Foundational models of computation often abstract away physical hardware limitations. However, in extreme environments like In-Network Computing (INC), these limitations become inviolable laws, creating an acute trilemma among communication efficiency, bounded memory, and robust scalability. Prevailing distributed paradigms, while powerful in their intended domains, were not designed for this stringent regime and thus face fundamental challenges. This paper demonstrates that resolving this trilemma requires a shift in perspective - from seeking engineering trade-offs to deriving solutions from logical necessity. We establish a rigorous axiomatic system that formalizes these physical constraints and prove that for the broad class of computations admitting an idempotent merge operator, there exists a unique, optimal paradigm. Any system satisfying these axioms must converge to a single normal form: Self-Describing Parallel Flows (SDPF), a purely data-centric model where stateless executors process flows that carry their own control logic. We further prove this unique paradigm is convergent, Turing-complete, and minimal. In the same way that the CAP theorem established a boundary for what is impossible in distributed state management, our work provides a constructive dual: a uniqueness theorem that reveals what is \textit{inevitable} for distributed computation flows under physical law.
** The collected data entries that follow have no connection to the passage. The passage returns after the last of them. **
(* ===== verification/ProcKill.v ===== *)
(** * Ending processes (kernel/proc/proc.c)

    proc_exit, proc_kill and proc_wake_vfork_parent on every branch: the result code, the entry
    that ends, the parent that wakes up and the entries that stay as they are. *)
From S2P Require Import Prelude Proc ProcEnv ProcSched.

Module ProcKill.
Import Proc ProcEnv ProcSched.

Section Ending.
Context {E : Type} `{ProcEnv E}.
Notation S := (procs E).

(** Two entries never share a pid (0 is the pid of an entry that was never used). *)
Definition pids_unique (s : S) : Prop :=
  forall i j p q, at_ s i = Some p -> at_ s j = Some q -> pid p = pid q -> pid p <> 0 -> i = j.

(** ** Searching the table *)

Lemma scan_table_ok (s : S) q n i :
  length (proc_table s) = 16%nat -> 0 <= i -> i + Z.of_nat n = 16 ->
  exists r, scan q n i s = Ok (r, s) /\
    ((r = NULLP /\ forall j p, i <= j -> at_ s j = Some p -> q p = false) \/
     (exists p, i <= r /\ at_ s r = Some p /\ q p = true /\ forall j p', i <= j < r -> at_ s j = Some p' -> q p' = false)).
Proof.
  intros Hl. revert i. induction n as [|n IH]; intros i Hi Hn; simpl.
  { exists NULLP. split; [done|]. left. split; [done|]. intros j p Hj Hp%at_range; [lia|done]. }
  destruct (at_in s i Hl ltac:(lia)) as [p Hp]. rewrite (bind_ok _ _ _ _ _ (getp_ok _ _ _ Hp)).
  destruct (q p) eqn:Hq.
  { exists i. split; [done|]. right. exists p. split_and!; [lia|done|done|]. lia. }
  destruct (IH (i + 1) ltac:(lia) ltac:(lia)) as (r & Hr & [[-> Hno]|(p' & Hr1 & Hr2 & Hr3 & Hr4)]); exists r || exists NULLP.
  - split; [done|]. left. split; [done|]. intros j p' Hj Hp'. destruct (decide (j = i)) as [->|]; [congruence|].
    apply (Hno j p'); [lia|done].
  - split; [done|]. right. exists p'. split_and!; [lia|done|done|]. intros j p2 Hj Hp2.
    destruct (decide (j = i)) as [->|]; [congruence|]. apply (Hr4 j p2); [lia|done].
Qed.
Lemma find_ok (s : S) q :
  length (proc_table s) = 16%nat ->
  exists r, find_proc q s = Ok (r, s) /\
    ((r = NULLP /\ forall j p, at_ s j = Some p -> q p = false) \/
     (exists p, at_ s r = Some p /\ r <> NULLP /\ q p = true /\ forall j p', j < r -> at_ s j = Some p' -> q p' = false)).
Proof.
  intros Hl. destruct (scan_table_ok s q 16 0 Hl ltac:(lia) ltac:(lia)) as (r & Hr & Hc). exists r. split; [done|].
  destruct Hc as [[-> Hn]|(p & H0 & Hp & Hq & Hb)]; [left|right].
  - split; [done|]. intros j p Hp. apply (Hn j p); [|done]. apply at_range in Hp; [lia|done].
  - exists p. split_and!; [done|unfold NULLP; lia|done|]. intros j p' Hj Hp'. apply (Hb j p'); [|done].
    apply at_range in Hp'; [lia|done].
Qed.

(** ** Waking the parent of a vfork *)

Definition wake (vp : Z) (q : process) : process :=
  if negb (vp =? 0) && (pid q =? vp) && bool_decide (state q = PROC_BLOCKED) then set_state PROC_READY q else q.
Lemma wake_pid vp q : pid (wake vp q) = pid q.
Proof. unfold wake. by destruct (_ && _). Qed.
Lemma wake_noop vp q : (vp <> 0 -> pid q <> vp) -> wake vp q = q.
Proof. intros Hq. unfold wake. bdestr; simpl; try done. tauto. Qed.

(** An operation that only changed the table. *)
Definition table_only (s s' : S) : Prop :=
  length (proc_table s') = length (proc_table s) /\ s' = with_table (proc_table s') s.
Lemma table_only_fields s s' : table_only s s' ->
  current_proc s' = current_proc s /\ current_index s' = current_index s /\ env s' = env s /\ next_pid s' = next_pid s /\
  proc_reaper_enabled s' = proc_reaper_enabled s /\ proc_reap_pending s' = proc_reap_pending s /\
  foreground_pid s' = foreground_pid s /\ kill_requested_pid s' = kill_requested_pid s.
Proof. intros [_ E1]. by rewrite E1. Qed.
Lemma table_only_refl s : table_only s s.
Proof. split; [done|]. by destruct s. Qed.
Lemma table_only_put s i f : table_only s (put s i f).
Proof. split; [apply put_len|]. unfold put. destruct (at_ s i); [done|by destruct s]. Qed.
Lemma table_only_trans s1 s2 s3 : table_only s1 s2 -> table_only s2 s3 -> table_only s1 s3.
Proof. intros [H1 E1] [H2 E2]. split; [congruence|]. rewrite E2, E1. done. Qed.

Lemma wake_ok (s : S) i p :
  length (proc_table s) = 16%nat -> pids_unique s -> at_ s i = Some p ->
  exists s', proc_wake_vfork_parent i s = Ok (tt, s') /\ table_only s s' /\
    forall j, at_ s' j = wake (vfork_parent_pid p) <$> at_ (put s i (set_vfork_parent 0)) j.
Proof.
  intros Hl Hu Hp. unfold proc_wake_vfork_parent. pose proof (at_range _ _ _ Hl Hp).
  rewrite (proj2 (Z.eqb_neq _ _)) by (unfold NULLP; lia). rewrite (bind_ok _ _ _ _ _ (getp_ok _ _ _ Hp)).
  assert (forall vp q, vp = 0 -> wake vp q = q) as Hw0 by (intros; apply wake_noop; lia).
  destruct (Z.eqb_spec (vfork_parent_pid p) 0) as [Hz|Hz].
  { exists s. split; [done|]. split; [apply table_only_refl|]. intros j. rewrite at_put.
    case_decide; [subst|]; (destruct (at_ s j) as [q|] eqn:Hq; [|done]); simpl; f_equal; rewrite Hw0 by done; [|done].
    simplify_eq. by destruct p; simpl in *; subst. }
  set (s1 := put s i (set_vfork_parent 0)). rewrite (bind_ok _ _ _ _ _ (updp_put _ _ _ _ Hp)). fold s1.
  assert (length (proc_table s1) = 16%nat) as Hl1 by (unfold s1; by rewrite put_len).
  assert (forall j q, at_ s1 j = Some q -> exists q0, at_ s j = Some q0 /\ pid q = pid q0) as Hback.
  { intros j q. unfold s1. rewrite at_put. case_decide; [|by exists q].
    destruct (at_ s j) as [q0|]; [|done]. simpl. intros [= <-]. by exists q0. }
  destruct (find_ok s1 (fun q => pid q =? vfork_parent_pid p) Hl1) as (r & Hr & Hc).
  rewrite (bind_ok _ _ _ _ _ Hr). destruct Hc as [[-> Hn]|(q & Hq & Hrn & Hqp & _)].
  { exists s1. split; [done|]. split; [apply table_only_put|]. intros j. destruct (at_ s1 j) as [q|] eqn:Hq; [|done].
    simpl. f_equal. symmetry. apply wake_noop. intros _. apply Z.eqb_neq. by eapply Hn. }
  rewrite (proj2 (Z.eqb_neq _ _) Hrn), (bind_ok _ _ _ _ _ (getp_ok _ _ _ Hq)). apply Z.eqb_eq in Hqp.
  assert (forall j q', j <> r -> at_ s1 j = Some q' -> wake (vfork_parent_pid p) q' = q') as Hoth.
  { intros j q' Hj Hq'. apply wake_noop. intros _ Hpid. destruct Hj.
    destruct (Hback _ _ Hq) as (a & Ha & Hpa). destruct (Hback _ _ Hq') as (b & Hb & Hpb).
    apply (Hu j r b a); congruence. }
  destruct (bool_decide (state q = PROC_BLOCKED)) eqn:Hbl.
  - exists (put s1 r (set_state PROC_READY)). rewrite (updp_put _ _ _ _ Hq). split; [done|].
    split; [eapply table_only_trans; apply table_only_put|]. intros j. rewrite at_put. destruct (decide (r = j)) as [Hj|Hj].
    + subst. rewrite Hq. simpl. f_equal. unfold wake. rewrite (proj2 (Z.eqb_neq _ _) Hz), Hqp, Z.eqb_refl, Hbl. done.
    + destruct (at_ s1 j) as [q'|] eqn:Hq'; [|done]. simpl. by rewrite (Hoth j).
  - exists s1. split; [done|]. split; [apply table_only_put|]. intros j. destruct (at_ s1 j) as [q'|] eqn:Hq'; [|done].
    simpl. f_equal. destruct (decide (j = r)) as [->|Hj]; [|by rewrite (Hoth j)].
    rewrite Hq in Hq'. simplify_eq. unfold wake. by rewrite Hbl, andb_false_r.
Qed.

(** ** The entry that ends *)

Definition ended (code : Z) (p : process) : process :=
  set_vfork_parent 0 (set_state PROC_EXITED (set_exit_code code p)).

Lemma pids_unique_map (s s' : S) f :
  (forall i q, at_ s i = Some q -> pid (f i q) = pid q) -> (forall i, at_ s' i = f i <$> at_ s i) -> pids_unique s -> pids_unique s'.
Proof.
  intros Hf Hat Hu i j p q. rewrite !Hat.
  destruct (at_ s i) as [p0|] eqn:Hp; [|done]. destruct (at_ s j) as [q0|] eqn:Hq; [|done].
  simpl. intros [= <-] [= <-]. rewrite !Hf by done. by apply (Hu i j p0 q0).
Qed.

Lemma bind3_ok {A} (a b c : M S unit) (k : M S A) s s' :
  (a;;; b;;; c) s = Ok (tt, s') -> (a;;; b;;; c;;; k) s = k s'.
Proof.
  unfold bind. destruct (a s) as [[[] s1]| |]; [|done|done]. destruct (b s1) as [[[] s2]| |]; [|done|done]. by intros ->.
Qed.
翻译：基础计算模型通常抽象掉物理硬件的限制。然而，在网内计算（INC）等极端环境中，这些限制成为不可违反的定律，在通信效率、有界内存和鲁棒可扩展性之间形成了一个尖锐的三难困境。主流的分布式范式虽然在其目标领域内功能强大，但并非为这种严格体制设计，因此面临根本性挑战。本文证明，解决这一三难困境需要视角的转变——从寻求工程权衡转向从逻辑必然性推导解决方案。我们建立了一个严格的公理化系统来形式化这些物理约束，并证明对于允许幂等合并算子的广泛计算类别，存在一个唯一的、最优的范式。任何满足这些公理的系统都必须收敛到单一的正规形式：自描述并行流（SDPF），这是一种纯粹以数据为中心的模型，其中无状态执行器处理携带自身控制逻辑的流。我们进一步证明这一唯一范式是收敛的、图灵完备的且是最小的。正如CAP定理为分布式状态管理中的不可能性划定了边界，我们的工作提供了一个建设性的对偶：一个唯一性定理，揭示了物理定律下分布式计算流的\textit{必然性}。